* **DATASET**:

(** ** Start/Stop *)

(** C7: [MSC_OT_toggle.execute] on a running overlay stops it and resets the
    module state, removing the installed draw handler; on a stopped overlay
    it sets [running], installs the draw handler unless one is installed, and
    invokes the modal capture operator.  Either way it finishes by tagging
    the 3D views. *)
Theorem toggle_execute_starts_or_stops (context : Context) (w : World) :
  let st := state w in
  let w' := snd (MSC_OT_toggle_execute context w) in
  let st' := state w' in
  let tags := map tag_redraw (List.filter is_view3d (ctx_screen_areas context)) in
  fst (MSC_OT_toggle_execute context w) = "FINISHED" /\
  if running st then
    running st' = false /\
    handler st' = None /\
    events st' = [] /\
    buttons_down st' = ∅ /\
    button_times st' = ∅ /\
    transform_active st' = false /\
    transform_kind st' = None /\
    transform_axis st' = None /\
    wheel_active_until st' = 0%float /\
    scroll_dir st' = None /\
    scroll_count st' = 0 /\
    scroll_last_t st' = 0%float /\
    active_area st' = None /\
    host_log w' =
      host_log w
      ++ match handler st with Some h => [draw_handler_remove h] | None => [] end
      ++ [report "INFO" "MoCast: stopped"] ++ tags
  else
    running st' = true /\
    active_area st' = None /\
    handler st' = Some (default (handlers_issued w) (handler st)) /\
    host_log w' =
      host_log w
      ++ match handler st with Some _ => [] | None => [draw_handler_add (handlers_issued w)] end
      ++ [invoke_modal_capture; report "INFO" "MoCast: started"] ++ tags.
Proof.
  cbv zeta. unfold MSC_OT_toggle_execute. cbn [fst snd].
  split; [reflexivity|].
  rewrite tag_view3d_areas_spec.
  destruct (running (state w)) eqn:Hrun; cbn [negb];
    destruct (handler (state w)) as [h|] eqn:Hh; cbn; rewrite ?Hh; cbn;
    repeat split; try done; by rewrite <- ?app_assoc.
Qed.

(** ** The stuck-button watchdog *)

Lemma release_if_stuck_times (now : float) (st : MSCState) (b k : string) :
  button_times (release_if_stuck now st b) !! k =
  match button_times st !! k with
  | Some t => if bool_decide (k = b) && stuck now t then None else Some t
  | None => None
  end.
Proof.
  unfold release_if_stuck.
  destruct (button_times st !! b) as [t|] eqn:Hb;
    [change (STUCK_TIMEOUT <? now - t)%float with (stuck now t);
     destruct (stuck now t) eqn:Hs|];
    cbn [button_times set_button_times set_buttons_down];
    (destruct (decide (k = b)) as [->|Hne];
     [rewrite bool_decide_eq_true_2 by done|rewrite bool_decide_eq_false_2 by done]).
  - by rewrite lookup_delete_eq, Hb, Hs.
  - rewrite lookup_delete_ne by done. by destruct (button_times st !! k).
  - by rewrite Hb, Hs.
  - by destruct (button_times st !! k).
  - by rewrite Hb.
  - by destruct (button_times st !! k).
Qed.

Lemma release_if_stuck_down (now : float) (st : MSCState) (b k : string) :
  k ∈ buttons_down (release_if_stuck now st b) <->
  k ∈ buttons_down st /\
  ~ (k = b /\ exists t, button_times st !! b = Some t /\ stuck now t = true).
Proof.
  unfold release_if_stuck.
  destruct (button_times st !! b) as [t|] eqn:Hb;
    [change (STUCK_TIMEOUT <? now - t)%float with (stuck now t);
     destruct (stuck now t) eqn:Hs|];
    cbn [buttons_down set_button_times set_buttons_down].
  - rewrite elem_of_difference, elem_of_singleton. split.
    + intros [Hin Hne]. split; [done|]. by intros [? _].
    + intros [Hin Hno]. split; [done|]. intros ->. apply Hno. eauto.
  - split; [|by intros [? _]]. intros Hin. split; [done|].
    intros [_ (t' & Ht' & Hst)]. congruence.
  - split; [|by intros [? _]]. intros Hin. split; [done|].
    intros [_ (t' & Ht' & _)]. congruence.
Qed.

* **ASSIGNMENT**: Using the same words as the original, repeat the records above.

* **FINAL ANSWER**:
(** ** Start/Stop *)

(** C7: [MSC_OT_toggle.execute] on a running overlay stops it and resets the
    module state, removing the installed draw handler; on a stopped overlay
    it sets [running], installs the draw handler unless one is installed, and
    invokes the modal capture operator.  Either way it finishes by tagging
    the 3D views. *)
Theorem toggle_execute_starts_or_stops (context : Context) (w : World) :
  let st := state w in
  let w' := snd (MSC_OT_toggle_execute context w) in
  let st' := state w' in
  let tags := map tag_redraw (List.filter is_view3d (ctx_screen_areas context)) in
  fst (MSC_OT_toggle_execute context w) = "FINISHED" /\
  if running st then
    running st' = false /\
    handler st' = None /\
    events st' = [] /\
    buttons_down st' = ∅ /\
    button_times st' = ∅ /\
    transform_active st' = false /\
    transform_kind st' = None /\
    transform_axis st' = None /\
    wheel_active_until st' = 0%float /\
    scroll_dir st' = None /\
    scroll_count st' = 0 /\
    scroll_last_t st' = 0%float /\
    active_area st' = None /\
    host_log w' =
      host_log w
      ++ match handler st with Some h => [draw_handler_remove h] | None => [] end
      ++ [report "INFO" "MoCast: stopped"] ++ tags
  else
    running st' = true /\
    active_area st' = None /\
    handler st' = Some (default (handlers_issued w) (handler st)) /\
    host_log w' =
      host_log w
      ++ match handler st with Some _ => [] | None => [draw_handler_add (handlers_issued w)] end
      ++ [invoke_modal_capture; report "INFO" "MoCast: started"] ++ tags.
Proof.
  cbv zeta. unfold MSC_OT_toggle_execute. cbn [fst snd].
  split; [reflexivity|].
  rewrite tag_view3d_areas_spec.
  destruct (running (state w)) eqn:Hrun; cbn [negb];
    destruct (handler (state w)) as [h|] eqn:Hh; cbn; rewrite ?Hh; cbn;
    repeat split; try done; by rewrite <- ?app_assoc.
Qed.

(** ** The stuck-button watchdog *)

Lemma release_if_stuck_times (now : float) (st : MSCState) (b k : string) :
  button_times (release_if_stuck now st b) !! k =
  match button_times st !! k with
  | Some t => if bool_decide (k = b) && stuck now t then None else Some t
  | None => None
  end.
Proof.
  unfold release_if_stuck.
  destruct (button_times st !! b) as [t|] eqn:Hb;
    [change (STUCK_TIMEOUT <? now - t)%float with (stuck now t);
     destruct (stuck now t) eqn:Hs|];
    cbn [button_times set_button_times set_buttons_down];
    (destruct (decide (k = b)) as [->|Hne];
     [rewrite bool_decide_eq_true_2 by done|rewrite bool_decide_eq_false_2 by done]).
  - by rewrite lookup_delete_eq, Hb, Hs.
  - rewrite lookup_delete_ne by done. by destruct (button_times st !! k).
  - by rewrite Hb, Hs.
  - by destruct (button_times st !! k).
  - by rewrite Hb.
  - by destruct (button_times st !! k).
Qed.

Lemma release_if_stuck_down (now : float) (st : MSCState) (b k : string) :
  k ∈ buttons_down (release_if_stuck now st b) <->
  k ∈ buttons_down st /\
  ~ (k = b /\ exists t, button_times st !! b = Some t /\ stuck now t = true).
Proof.
  unfold release_if_stuck.
  destruct (button_times st !! b) as [t|] eqn:Hb;
    [change (STUCK_TIMEOUT <? now - t)%float with (stuck now t);
     destruct (stuck now t) eqn:Hs|];
    cbn [buttons_down set_button_times set_buttons_down].
  - rewrite elem_of_difference, elem_of_singleton. split.
    + intros [Hin Hne]. split; [done|]. by intros [? _].
    + intros [Hin Hno]. split; [done|]. intros ->. apply Hno. eauto.
  - split; [|by intros [? _]]. intros Hin. split; [done|].
    intros [_ (t' & Ht' & Hst)]. congruence.
  - split; [|by intros [? _]]. intros Hin. split; [done|].
    intros [_ (t' & Ht' & _)]. congruence.
Qed.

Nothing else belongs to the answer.